With just under five weeks to go until the 2023 Rugby World Cup kicks off in Paris, we're looking back at the history of the tournament, from its origins in New Zealand and Australia 36 years ago, to its tenth instalment in France this September.
This week, we've moved on to the 2003 edition in Australia, where England broke the southern hemisphere stranglehold to bring the Webb Ellis trophy north, as Jonny Wilkinson's dropgoal late in extra time saw them become the first and only world champions from the Six Nations.
The Hosts
Having co-hosted the tournament alongside New Zealand in 1987, Australia were meant to do similar in 2003 before being awarded the status of sole-hosts after a contractual dispute between the New Zealand union and tournament organisers.

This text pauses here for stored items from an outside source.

(* ===== verification/HarvesterSpec.v ===== *)
(** * What following a file delivers

    Every byte that is appended is delivered in a line, once and in order; a
    line that is written in two pieces can be torn. The offset that is saved is
    how far the file has been read into the buffer, not how far lines have been
    delivered. *)
From Stdlib Require Import Ascii String.
From stdpp Require Import pretty.
From S2P Require Import Prelude GoTime LabelsJson Harvester.

(** ** Fuel

    A reader that gives no more bytes than it says needs no more fuel than
    [ReadString] has. *)
Definition within_bound (F : FileReader) : Prop := forall max rest st chunk n st',
  fr_read max rest st = (chunk, n, st') -> (length chunk + fr_left (drop n rest) st' <= fr_left rest st)%nat.

Lemma raw_within_bound : within_bound raw_reader.
Proof.
  intros max rest st chunk n st' [= <- <- <-]. simpl. rewrite length_drop, length_take. lia.
Qed.

Lemma cut_shorter s l rest : cut s = Some (l, rest) -> (length rest < length s)%nat.
Proof.
  revert l. induction s as [|c s IH]; intros l; simpl; [done|].
  case_decide; [intros; simplify_eq; lia|]. destruct (cut s) as [[l' r']|]; [|done].
  intros; simplify_eq. specialize (IH _ eq_refl). lia.
Qed.

Lemma read_string_fuel (F : FileReader) size content (HF : within_bound F) (Hs : (0 < size)%nat) f g pos dec buf acc :
  (2 * fr_left (drop pos content) dec + min 1 (length buf) + 1 <= f)%nat -> (f <= g)%nat ->
  read_string size g content pos dec buf acc = read_string size f content pos dec buf acc.
Proof.
  revert g pos dec buf acc. induction f as [|f IH]; intros g pos dec buf acc Hf Hg; [lia|].
  destruct g as [|g]; [lia|]. cbn [read_string]. destruct (cut buf) as [[l r]|]; [done|].
  case_decide as Hfull.
  { apply IH; [|lia]. destruct buf; simpl in *; lia. }
  destruct (fr_read _ _ dec) as [[chunk n] dec'] eqn:E. apply HF in E. rewrite drop_drop in E.
  case_decide as Hc; [done|]. apply IH; [|lia]. destruct chunk as [|c chunk]; [done|]. rewrite length_app.
  cbn [length] in E |- *. lia.
Qed.

(** Any fuel above [ReadString]'s gives the same. *)
Lemma ReadString_fuel (F : FileReader) size content pos dec buf g :
  within_bound F -> (0 < size)%nat ->
  (2 * fr_left (drop pos content) dec + length buf + 2 <= g)%nat ->
  read_string size g content pos dec buf [] = ReadString size content pos dec buf.
Proof. intros HF Hs Hg. by apply read_string_fuel; [done|done|lia|]. Qed.

(** From here on the file is read as it is. *)
#[local] Existing Instance raw_reader.

Section reader.
Context (size : nat).

Lemma cut_app_some s l r t : cut s = Some (l, r) -> cut (s ++ t) = Some (l, r ++ t).
Proof.
  revert l. induction s as [|c s IH]; intros l; simpl; [done|].
  case_decide; [intros; by simplify_eq|]. destruct (cut s) as [[l' r']|]; [|done].
  intros; simplify_eq. by rewrite (IH _ eq_refl).
Qed.
(* ===== verification/GoFloat.v ===== *)
(** * float64

    Go's float64 operations on [SpecFloat], the Standard Library's executable
    IEEE 754 arithmetic, at binary64. *)
From Stdlib Require Import SpecFloat.
From S2P Require Import Prelude.

Definition float64 := spec_float.
Definition float_of (n : Z) : float64 := binary_normalize 53 1024 n 0 false.
Definition fdiv (x y : float64) : float64 := SFdiv 53 1024 x y.
Definition fsub (x y : float64) : float64 := SFsub 53 1024 x y.
Definition fadd (x y : float64) : float64 := SFadd 53 1024 x y.
Definition fzero : float64 := S754_zero false.
Definition flt (x y : float64) : bool := SFltb x y.

(** ** Integers below 2^53 *)
Section exact.

Lemma digits_lower p : 2 ^ (Zpos (digits2_pos p) - 1) <= Zpos p.
Proof.
  induction p as [p IH|p IH|]; cbn [digits2_pos]; [| |done];
    rewrite Pos2Z.inj_succ, Z.sub_succ_l, Z.pow_succ_r by lia; lia.
Qed.

Lemma digits_shift p k :
  Zpos (digits2_pos (Pos.iter xO p k)) = Zpos (digits2_pos p) + Zpos k.
Proof.
  revert p. induction k as [|k IH] using Pos.peano_ind; intros p; simpl; [lia|].
  rewrite Pos.iter_succ. cbn [digits2_pos]. rewrite Pos2Z.inj_succ, IH. lia.
Qed.

(** A number of 53 digits is not rounded. *)
Lemma normal_not_rounded m e :
  Zpos (digits2_pos m) = 53 -> -1074 <= e <= 971 ->
  binary_round_aux 53 1024 false (Zpos m) e loc_Exact = S754_finite false m e.
Proof.
  intros Hd He. unfold binary_round_aux, shr_fexp. simpl Zdigits2. rewrite Hd.
  assert (fexp 53 1024 (53 + e) - e = 0) as Hz by (unfold fexp, SpecFloat.emin; lia).
  rewrite Hz. simpl. rewrite Hd, Hz. simpl.
  by rewrite (proj2 (Z.leb_le _ _)) by lia.
Qed.

Lemma float_of_positive n :
  0 < n < 2 ^ 53 -> exists m e, float_of n = S754_finite false m e.
Proof.
  intros [Hn Hlt]. destruct n as [|p|p]; [lia| |lia].
  unfold float_of, binary_normalize, binary_round.
  pose proof (digits_lower p) as Hlow. set (d := Zpos (digits2_pos p)) in *.
  assert (1 <= d <= 53) as Hd.
  { split; [lia|]. assert (d - 1 < 53); [|lia]. apply (Z.pow_lt_mono_r_iff 2); lia. }
  rewrite Z.add_0_r.
  assert (fexp 53 1024 d = d - 53) as -> by (unfold fexp, SpecFloat.emin; lia).
  unfold shl_align. rewrite Z.sub_0_r. destruct (d - 53) as [|k|k] eqn:E; [|lia|].
  - eexists _, _. apply normal_not_rounded; unfold d in *; lia.
  - eexists _, _. apply normal_not_rounded; [rewrite digits_shift; fold d|]; lia.
Qed.

(** [n > 0] as a float comparison. *)
Lemma flt_zero_of n : 0 <= n < 2 ^ 53 -> flt fzero (float_of n) = bool_decide (0 < n).
Proof.
  intros Hn. destruct (decide (n = 0)) as [->|Hne]; [done|].
  destruct (float_of_positive n) as (m & e & ->); [lia|].
  symmetry. apply bool_decide_eq_true. lia.
Qed.
End exact.

(** [int64(x)]: the integer part; what Go leaves to the implementation (not a
    number, out of range) is the least integer, as on amd64. *)
Definition to_int64 (x : float64) : Z :=
  let fit z := if (- 2 ^ 63 <=? z) && (z <=? 2 ^ 63 - 1) then z else - 2 ^ 63 in
  match x with
  | S754_zero _ => 0
  | S754_infinity _ | S754_nan => - 2 ^ 63
  | S754_finite s m e =>
      let n := if 0 <=? e then Zpos m * 2 ^ e else Zpos m / 2 ^ (- e) in
      fit (if s then - n else n)
  end.
(** Request [k] of those from [s] on is made: the context has not ended at it or
    before, and no pause after an answered one before it was interrupted. *)
Definition reached (s : Z) (k : nat) : Prop :=
  (forall j, (j <= k)%nat -> ex_done (net (s + Z.of_nat j)) = false) /\
  (0 < interval -> forall j t, (j < k)%nat ->
     answered_at id size (s + Z.of_nat j) (net (s + Z.of_nat j)) t ->
     ex_interrupted (net (s + Z.of_nat j)) = false).

Definition succeeds (s : Z) (k : nat) (d : Duration) : Prop :=
  reached s k /\ exists t, answered_at id size (s + Z.of_nat k) (net (s + Z.of_nat k)) t /\
    d = Sub t (ex_sendAt (net (s + Z.of_nat k))).

Lemma reached_S s k :
  reached s (S k) <->
  ex_done (net s) = false /\
  (0 < interval -> forall t, answered_at id size s (net s) t -> ex_interrupted (net s) = false) /\
  reached (s + 1) k.
Proof.
  assert (forall j : nat, s + Z.of_nat (S j) = s + 1 + Z.of_nat j) as E by lia. split.
  - intros [Hd Hi]. pose proof (Hd O ltac:(lia)) as H0. rewrite Z.add_0_r in H0. split_and!; [done| |].
    + intros Hpos t Ht. pose proof (Hi Hpos O t ltac:(lia)) as H1. rewrite Z.add_0_r in H1. auto.
    + split; [intros j Hj|intros Hpos j t Hj]; rewrite <-E; [apply Hd; lia|apply (Hi Hpos (S j) t); lia].
  - intros (Hd0 & Hi0 & Hd & Hi). split.
    + intros [|j] Hj; [by rewrite Z.add_0_r|]. rewrite E. apply Hd. lia.
    + intros Hpos [|j] t Hj; [rewrite Z.add_0_r; exact (Hi0 Hpos t)|].
      rewrite E. apply (Hi Hpos j t). lia.
Qed.

(** A sample that is no -1 comes from a request that succeeds, and every such request
    has one. *)
Lemma samples_from_spec n s k d :
  samples_from ParseMessage Marshal net interval id size n s !! k = Some d ->
  (d = -1 /\ forall d', ~ succeeds s k d') \/ succeeds s k d.
Proof.
  revert s k. induction n as [|n IH]; intros s k; [done|]. cbn [samples_from].
  destruct (ex_done (net s)) eqn:Ed.
  { intros [-> _]%lookup_replicate. left. split; [done|]. intros d' [[Hd _] _].
    specialize (Hd O ltac:(lia)). rewrite Z.add_0_r in Hd. congruence. }
  pose proof (sample_spec id s size (net s)) as Hs.
  destruct (sample _ _ _ _ _ _) as [rtt a]. destruct k as [|k]; simpl.
  - intros [= <-]. unfold succeeds. rewrite Z.add_0_r. destruct a; [right|left].
    + split; [|done]. split; [|lia]. intros j Hj. assert (j = O) as -> by lia. by rewrite Z.add_0_r.
    + destruct Hs as [-> Hs]. split; [done|]. intros d' [_ (t & Ht & _)]. by apply (Hs t).
  - assert (forall d', succeeds s (S k) d' <->
      ((0 < interval -> forall t, answered_at id size s (net s) t -> ex_interrupted (net s) = false) /\
       succeeds (s + 1) k d')) as Hsucc.
    { intros d'. unfold succeeds. rewrite reached_S.
      replace (s + Z.of_nat (S k)) with (s + 1 + Z.of_nat k) by lia. tauto. }
    destruct (a && (0 <? interval) && (match n with O => false | _ => true end) &&
      ex_interrupted (net s)) eqn:Ec.
    + apply andb_true_iff in Ec as [[[-> Hpos%Z.ltb_lt]%andb_true_iff _]%andb_true_iff Hint].
      intros [-> _]%lookup_replicate. left. split; [done|]. intros d' [Hi _]%Hsucc.
      destruct Hs as (t & Ht & _). specialize (Hi Hpos t Ht). congruence.
    + intros Hk. pose proof (lookup_lt_Some _ _ _ Hk) as Hlen. rewrite samples_from_length in Hlen.
      destruct (IH _ _ Hk) as [[-> Hn]|Hy].
      { left. split; [done|]. intros d' [_ Hd']%Hsucc. by apply (Hn d'). }
      right. apply Hsucc. split; [|done]. intros Hpos t Ht.
      destruct a; [|destruct Hs as [_ Hs]; by destruct (Hs t)].
      apply Z.ltb_lt in Hpos. rewrite Hpos in Ec. destruct n; [lia|]. exact Ec.
Qed.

Stadium Australia in Sydney was the flagship venue for the tournament, with the 2000 Olympic stadium having been redeveloped in the years following the summer games, with the 83,500 seater venue used for both semi-finals as well as the third-place playoff and final.
Eleven grounds in total were used, with Ireland playing their games at Central Coast Stadium in Gosford, Aussie Stadium in Sydney, the Docklands Stadium in Melbourne and the Adelaide Oval.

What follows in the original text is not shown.